_DATASET CONTENT_.
Lemma lines_split : lines = ([[13]; chars "DDT" ++ [13]; chars "S" ++ fmt_hex 4 256 ++ [13]] ++ map (fun b => fmt_hex 2 b ++ [13]) data) ++
  ([chars "." ++ [13]; dump] ++ save_lines data name ++ run_lines name run).
Proof. subst lines dump. unfold all_lines, entry_lines, set_lines. rewrite <- !app_assoc. cbn [app]. by rewrite <- app_assoc. Qed.
Lemma line_of_byte i b : data !! i = Some b -> lines !! (3 + i)%nat = Some (fmt_hex 2 b ++ [13]).
Proof.
  intros Hi. rewrite lines_split, lookup_app_l by (rewrite length_app, length_map; apply lookup_lt_Some in Hi; cbn [length]; lia).
  change (3 + i)%nat with (S (S (S i))). cbn [app]. change (map (fun b => fmt_hex 2 b ++ [13]) data !! i = Some (fmt_hex 2 b ++ [13])). rewrite <- list_fmap_map || idtac.
  change (((fun b => fmt_hex 2 b ++ [13]) <$> data) !! i = Some (fmt_hex 2 b ++ [13])). by rewrite list_lookup_fmap, Hi.
Qed.
Lemma line_after j : lines !! (n + 3 + j)%nat = ([chars "." ++ [13]; dump] ++ save_lines data name ++ run_lines name run) !! j.
Proof. rewrite lines_split, lookup_app_r by (rewrite length_app, length_map; cbn [length]; lia). rewrite length_app, length_map. cbn [length]. f_equal. lia. Qed.
Lemma length_lines : length lines = (n + 8 + length (run_lines name run))%nat.
Proof. rewrite lines_split, !length_app, length_map. cbn [length save_lines]. lia. Qed.

Lemma talk_enter_bytes rest : forall a k, (k + length rest = n + 3)%nat -> (forall i b, rest !! i = Some b -> lines !! (k + i)%nat = Some (fmt_hex 2 b ++ [13])) ->
  talk (good k) (enter_bytes turns a rest) (fun _ => good (n + 3)) cut.
Proof.
  induction rest as [|b rest IH]; intros a k Hk Hl; cbn [enter_bytes].
  - apply talk_ret. cbn [length] in Hk. by replace (n + 3)%nat with k by lia.
  - cbn [length] in Hk. eapply talk_bind; [apply talk_say; [rewrite <- (Nat.add_0_r k); by apply Hl|lia]|]. intros ?; cbv beta.
    eapply talk_bind; [apply talk_hear|]. intros ?; cbv beta. apply IH; [lia|]. intros i c Hi. rewrite Nat.add_succ_comm. by apply Hl.
Qed.

Lemma talk_enter : talk (good 2) (enter_bytes_via_ddt turns 256 data) (fun _ => good (n + 4)) cut.
Proof.
  unfold enter_bytes_via_ddt. eapply talk_bind; [apply talk_say; [done|lia]|]. intros ?; cbv beta. eapply talk_bind; [apply talk_hear|]. intros ?; cbv beta.
  eapply talk_bind; [apply talk_enter_bytes; [subst n; lia|apply line_of_byte]|]. intros ?; cbv beta.
  eapply talk_bind; [apply talk_say; [rewrite <- (Nat.add_0_r (n + 3)); by rewrite line_after|lia]|]. intros ?; cbv beta.
  eapply talk_bind; [apply talk_hear|]. intros ?; cbv beta. apply talk_ret. intros l. by replace (S (n + 3)) with (n + 4)%nat by lia.
Qed.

_TASK GOAL_. Word for word, copy out all the data given above.

_RESULT OF THIS EXERCISE_.
Lemma lines_split : lines = ([[13]; chars "DDT" ++ [13]; chars "S" ++ fmt_hex 4 256 ++ [13]] ++ map (fun b => fmt_hex 2 b ++ [13]) data) ++
  ([chars "." ++ [13]; dump] ++ save_lines data name ++ run_lines name run).
Proof. subst lines dump. unfold all_lines, entry_lines, set_lines. rewrite <- !app_assoc. cbn [app]. by rewrite <- app_assoc. Qed.
Lemma line_of_byte i b : data !! i = Some b -> lines !! (3 + i)%nat = Some (fmt_hex 2 b ++ [13]).
Proof.
  intros Hi. rewrite lines_split, lookup_app_l by (rewrite length_app, length_map; apply lookup_lt_Some in Hi; cbn [length]; lia).
  change (3 + i)%nat with (S (S (S i))). cbn [app]. change (map (fun b => fmt_hex 2 b ++ [13]) data !! i = Some (fmt_hex 2 b ++ [13])). rewrite <- list_fmap_map || idtac.
  change (((fun b => fmt_hex 2 b ++ [13]) <$> data) !! i = Some (fmt_hex 2 b ++ [13])). by rewrite list_lookup_fmap, Hi.
Qed.
Lemma line_after j : lines !! (n + 3 + j)%nat = ([chars "." ++ [13]; dump] ++ save_lines data name ++ run_lines name run) !! j.
Proof. rewrite lines_split, lookup_app_r by (rewrite length_app, length_map; cbn [length]; lia). rewrite length_app, length_map. cbn [length]. f_equal. lia. Qed.
Lemma length_lines : length lines = (n + 8 + length (run_lines name run))%nat.
Proof. rewrite lines_split, !length_app, length_map. cbn [length save_lines]. lia. Qed.

Lemma talk_enter_bytes rest : forall a k, (k + length rest = n + 3)%nat -> (forall i b, rest !! i = Some b -> lines !! (k + i)%nat = Some (fmt_hex 2 b ++ [13])) ->
  talk (good k) (enter_bytes turns a rest) (fun _ => good (n + 3)) cut.
Proof.
  induction rest as [|b rest IH]; intros a k Hk Hl; cbn [enter_bytes].
  - apply talk_ret. cbn [length] in Hk. by replace (n + 3)%nat with k by lia.
  - cbn [length] in Hk. eapply talk_bind; [apply talk_say; [rewrite <- (Nat.add_0_r k); by apply Hl|lia]|]. intros ?; cbv beta.
    eapply talk_bind; [apply talk_hear|]. intros ?; cbv beta. apply IH; [lia|]. intros i c Hi. rewrite Nat.add_succ_comm. by apply Hl.
Qed.

Lemma talk_enter : talk (good 2) (enter_bytes_via_ddt turns 256 data) (fun _ => good (n + 4)) cut.
Proof.
  unfold enter_bytes_via_ddt. eapply talk_bind; [apply talk_say; [done|lia]|]. intros ?; cbv beta. eapply talk_bind; [apply talk_hear|]. intros ?; cbv beta.
  eapply talk_bind; [apply talk_enter_bytes; [subst n; lia|apply line_of_byte]|]. intros ?; cbv beta.
  eapply talk_bind; [apply talk_say; [rewrite <- (Nat.add_0_r (n + 3)); by rewrite line_after|lia]|]. intros ?; cbv beta.
  eapply talk_bind; [apply talk_hear|]. intros ?; cbv beta. apply talk_ret. intros l. by replace (S (n + 3)) with (n + 4)%nat by lia.
Qed.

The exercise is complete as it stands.